Dataset records –
════════════════════

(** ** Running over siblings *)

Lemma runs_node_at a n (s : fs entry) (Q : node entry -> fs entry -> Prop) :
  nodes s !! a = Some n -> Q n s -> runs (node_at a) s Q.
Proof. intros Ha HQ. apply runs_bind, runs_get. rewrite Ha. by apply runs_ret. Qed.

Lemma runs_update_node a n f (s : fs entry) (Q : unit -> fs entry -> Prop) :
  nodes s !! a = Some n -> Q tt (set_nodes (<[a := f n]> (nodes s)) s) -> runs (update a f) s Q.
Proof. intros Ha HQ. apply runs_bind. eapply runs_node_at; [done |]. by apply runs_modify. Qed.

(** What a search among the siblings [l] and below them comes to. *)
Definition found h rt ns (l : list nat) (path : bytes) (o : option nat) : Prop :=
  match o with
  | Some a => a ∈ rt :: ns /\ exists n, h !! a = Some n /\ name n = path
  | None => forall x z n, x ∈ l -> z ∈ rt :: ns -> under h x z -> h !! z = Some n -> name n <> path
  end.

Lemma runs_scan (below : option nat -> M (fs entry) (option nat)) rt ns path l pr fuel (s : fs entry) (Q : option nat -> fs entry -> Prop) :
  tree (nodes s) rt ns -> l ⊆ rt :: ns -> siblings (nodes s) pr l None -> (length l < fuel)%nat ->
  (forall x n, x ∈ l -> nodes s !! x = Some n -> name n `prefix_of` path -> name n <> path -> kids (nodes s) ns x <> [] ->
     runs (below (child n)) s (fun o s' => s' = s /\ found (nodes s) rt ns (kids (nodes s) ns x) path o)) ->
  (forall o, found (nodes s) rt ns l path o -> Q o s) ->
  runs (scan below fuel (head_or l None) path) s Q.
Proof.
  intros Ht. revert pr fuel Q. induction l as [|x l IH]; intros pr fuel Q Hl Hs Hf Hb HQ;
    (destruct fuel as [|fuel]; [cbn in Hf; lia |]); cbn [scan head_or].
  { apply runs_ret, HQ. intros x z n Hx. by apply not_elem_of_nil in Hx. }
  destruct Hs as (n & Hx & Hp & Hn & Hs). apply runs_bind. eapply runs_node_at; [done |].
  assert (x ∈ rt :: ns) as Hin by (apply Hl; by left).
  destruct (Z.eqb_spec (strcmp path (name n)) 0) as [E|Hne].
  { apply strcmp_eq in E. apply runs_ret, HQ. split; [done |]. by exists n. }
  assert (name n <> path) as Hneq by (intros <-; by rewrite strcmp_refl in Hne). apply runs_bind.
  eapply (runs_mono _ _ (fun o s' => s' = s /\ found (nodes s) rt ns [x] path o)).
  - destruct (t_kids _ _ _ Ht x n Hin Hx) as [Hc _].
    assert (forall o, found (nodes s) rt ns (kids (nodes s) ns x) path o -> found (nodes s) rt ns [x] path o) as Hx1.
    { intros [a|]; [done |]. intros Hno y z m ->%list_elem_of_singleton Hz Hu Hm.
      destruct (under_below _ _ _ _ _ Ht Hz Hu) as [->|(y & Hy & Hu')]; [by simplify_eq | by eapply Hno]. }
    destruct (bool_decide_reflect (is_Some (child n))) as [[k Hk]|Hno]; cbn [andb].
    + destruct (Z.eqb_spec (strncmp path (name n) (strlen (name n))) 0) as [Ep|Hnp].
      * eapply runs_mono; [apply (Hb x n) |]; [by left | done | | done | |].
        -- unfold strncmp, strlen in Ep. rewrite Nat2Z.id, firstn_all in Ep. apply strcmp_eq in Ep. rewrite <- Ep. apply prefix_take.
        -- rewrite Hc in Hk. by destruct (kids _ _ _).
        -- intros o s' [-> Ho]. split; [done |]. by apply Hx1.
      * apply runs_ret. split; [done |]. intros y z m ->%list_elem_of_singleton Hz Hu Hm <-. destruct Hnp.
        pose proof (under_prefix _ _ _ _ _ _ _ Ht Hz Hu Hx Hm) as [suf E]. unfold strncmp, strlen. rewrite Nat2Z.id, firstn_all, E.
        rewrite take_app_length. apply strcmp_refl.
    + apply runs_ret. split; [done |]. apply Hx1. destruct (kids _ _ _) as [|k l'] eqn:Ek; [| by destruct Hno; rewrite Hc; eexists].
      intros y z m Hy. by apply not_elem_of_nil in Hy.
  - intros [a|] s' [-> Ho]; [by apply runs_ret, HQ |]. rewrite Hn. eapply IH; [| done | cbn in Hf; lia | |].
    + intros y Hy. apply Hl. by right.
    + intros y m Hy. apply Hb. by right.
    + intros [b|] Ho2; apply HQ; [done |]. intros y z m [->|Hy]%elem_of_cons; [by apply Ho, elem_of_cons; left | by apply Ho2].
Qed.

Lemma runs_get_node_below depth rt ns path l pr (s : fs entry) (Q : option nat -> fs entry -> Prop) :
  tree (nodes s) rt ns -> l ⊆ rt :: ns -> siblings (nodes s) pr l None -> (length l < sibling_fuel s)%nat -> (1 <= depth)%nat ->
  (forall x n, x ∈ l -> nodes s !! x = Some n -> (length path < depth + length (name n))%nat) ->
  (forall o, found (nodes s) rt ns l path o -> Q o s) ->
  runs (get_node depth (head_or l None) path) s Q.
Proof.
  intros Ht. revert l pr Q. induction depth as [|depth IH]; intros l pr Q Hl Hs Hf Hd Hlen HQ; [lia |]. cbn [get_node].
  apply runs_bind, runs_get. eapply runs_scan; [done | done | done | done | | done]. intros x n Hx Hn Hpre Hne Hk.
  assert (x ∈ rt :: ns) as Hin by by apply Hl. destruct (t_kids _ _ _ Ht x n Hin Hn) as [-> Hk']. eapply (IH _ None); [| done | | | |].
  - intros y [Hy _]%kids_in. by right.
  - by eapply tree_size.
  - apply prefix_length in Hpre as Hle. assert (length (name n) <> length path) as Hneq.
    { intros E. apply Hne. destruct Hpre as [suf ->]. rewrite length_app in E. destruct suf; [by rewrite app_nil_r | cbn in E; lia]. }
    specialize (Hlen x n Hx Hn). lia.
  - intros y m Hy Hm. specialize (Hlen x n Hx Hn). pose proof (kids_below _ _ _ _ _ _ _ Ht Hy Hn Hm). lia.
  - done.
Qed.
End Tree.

════════════════════

What needs to be done –
Retype every entry without changing anything.

Your response –
(** ** Running over siblings *)

Lemma runs_node_at a n (s : fs entry) (Q : node entry -> fs entry -> Prop) :
  nodes s !! a = Some n -> Q n s -> runs (node_at a) s Q.
Proof. intros Ha HQ. apply runs_bind, runs_get. rewrite Ha. by apply runs_ret. Qed.

Lemma runs_update_node a n f (s : fs entry) (Q : unit -> fs entry -> Prop) :
  nodes s !! a = Some n -> Q tt (set_nodes (<[a := f n]> (nodes s)) s) -> runs (update a f) s Q.
Proof. intros Ha HQ. apply runs_bind. eapply runs_node_at; [done |]. by apply runs_modify. Qed.

(** What a search among the siblings [l] and below them comes to. *)
Definition found h rt ns (l : list nat) (path : bytes) (o : option nat) : Prop :=
  match o with
  | Some a => a ∈ rt :: ns /\ exists n, h !! a = Some n /\ name n = path
  | None => forall x z n, x ∈ l -> z ∈ rt :: ns -> under h x z -> h !! z = Some n -> name n <> path
  end.

Lemma runs_scan (below : option nat -> M (fs entry) (option nat)) rt ns path l pr fuel (s : fs entry) (Q : option nat -> fs entry -> Prop) :
  tree (nodes s) rt ns -> l ⊆ rt :: ns -> siblings (nodes s) pr l None -> (length l < fuel)%nat ->
  (forall x n, x ∈ l -> nodes s !! x = Some n -> name n `prefix_of` path -> name n <> path -> kids (nodes s) ns x <> [] ->
     runs (below (child n)) s (fun o s' => s' = s /\ found (nodes s) rt ns (kids (nodes s) ns x) path o)) ->
  (forall o, found (nodes s) rt ns l path o -> Q o s) ->
  runs (scan below fuel (head_or l None) path) s Q.
Proof.
  intros Ht. revert pr fuel Q. induction l as [|x l IH]; intros pr fuel Q Hl Hs Hf Hb HQ;
    (destruct fuel as [|fuel]; [cbn in Hf; lia |]); cbn [scan head_or].
  { apply runs_ret, HQ. intros x z n Hx. by apply not_elem_of_nil in Hx. }
  destruct Hs as (n & Hx & Hp & Hn & Hs). apply runs_bind. eapply runs_node_at; [done |].
  assert (x ∈ rt :: ns) as Hin by (apply Hl; by left).
  destruct (Z.eqb_spec (strcmp path (name n)) 0) as [E|Hne].
  { apply strcmp_eq in E. apply runs_ret, HQ. split; [done |]. by exists n. }
  assert (name n <> path) as Hneq by (intros <-; by rewrite strcmp_refl in Hne). apply runs_bind.
  eapply (runs_mono _ _ (fun o s' => s' = s /\ found (nodes s) rt ns [x] path o)).
  - destruct (t_kids _ _ _ Ht x n Hin Hx) as [Hc _].
    assert (forall o, found (nodes s) rt ns (kids (nodes s) ns x) path o -> found (nodes s) rt ns [x] path o) as Hx1.
    { intros [a|]; [done |]. intros Hno y z m ->%list_elem_of_singleton Hz Hu Hm.
      destruct (under_below _ _ _ _ _ Ht Hz Hu) as [->|(y & Hy & Hu')]; [by simplify_eq | by eapply Hno]. }
    destruct (bool_decide_reflect (is_Some (child n))) as [[k Hk]|Hno]; cbn [andb].
    + destruct (Z.eqb_spec (strncmp path (name n) (strlen (name n))) 0) as [Ep|Hnp].
      * eapply runs_mono; [apply (Hb x n) |]; [by left | done | | done | |].
        -- unfold strncmp, strlen in Ep. rewrite Nat2Z.id, firstn_all in Ep. apply strcmp_eq in Ep. rewrite <- Ep. apply prefix_take.
        -- rewrite Hc in Hk. by destruct (kids _ _ _).
        -- intros o s' [-> Ho]. split; [done |]. by apply Hx1.
      * apply runs_ret. split; [done |]. intros y z m ->%list_elem_of_singleton Hz Hu Hm <-. destruct Hnp.
        pose proof (under_prefix _ _ _ _ _ _ _ Ht Hz Hu Hx Hm) as [suf E]. unfold strncmp, strlen. rewrite Nat2Z.id, firstn_all, E.
        rewrite take_app_length. apply strcmp_refl.
    + apply runs_ret. split; [done |]. apply Hx1. destruct (kids _ _ _) as [|k l'] eqn:Ek; [| by destruct Hno; rewrite Hc; eexists].
      intros y z m Hy. by apply not_elem_of_nil in Hy.
  - intros [a|] s' [-> Ho]; [by apply runs_ret, HQ |]. rewrite Hn. eapply IH; [| done | cbn in Hf; lia | |].
    + intros y Hy. apply Hl. by right.
    + intros y m Hy. apply Hb. by right.
    + intros [b|] Ho2; apply HQ; [done |]. intros y z m [->|Hy]%elem_of_cons; [by apply Ho, elem_of_cons; left | by apply Ho2].
Qed.

Lemma runs_get_node_below depth rt ns path l pr (s : fs entry) (Q : option nat -> fs entry -> Prop) :
  tree (nodes s) rt ns -> l ⊆ rt :: ns -> siblings (nodes s) pr l None -> (length l < sibling_fuel s)%nat -> (1 <= depth)%nat ->
  (forall x n, x ∈ l -> nodes s !! x = Some n -> (length path < depth + length (name n))%nat) ->
  (forall o, found (nodes s) rt ns l path o -> Q o s) ->
  runs (get_node depth (head_or l None) path) s Q.
Proof.
  intros Ht. revert l pr Q. induction depth as [|depth IH]; intros l pr Q Hl Hs Hf Hd Hlen HQ; [lia |]. cbn [get_node].
  apply runs_bind, runs_get. eapply runs_scan; [done | done | done | done | | done]. intros x n Hx Hn Hpre Hne Hk.
  assert (x ∈ rt :: ns) as Hin by by apply Hl. destruct (t_kids _ _ _ Ht x n Hin Hn) as [-> Hk']. eapply (IH _ None); [| done | | | |].
  - intros y [Hy _]%kids_in. by right.
  - by eapply tree_size.
  - apply prefix_length in Hpre as Hle. assert (length (name n) <> length path) as Hneq.
    { intros E. apply Hne. destruct Hpre as [suf ->]. rewrite length_app in E. destruct suf; [by rewrite app_nil_r | cbn in E; lia]. }
    specialize (Hlen x n Hx Hn). lia.
  - intros y m Hy Hm. specialize (Hlen x n Hx Hn). pose proof (kids_below _ _ _ _ _ _ _ Ht Hy Hn Hm). lia.
  - done.
Qed.
End Tree.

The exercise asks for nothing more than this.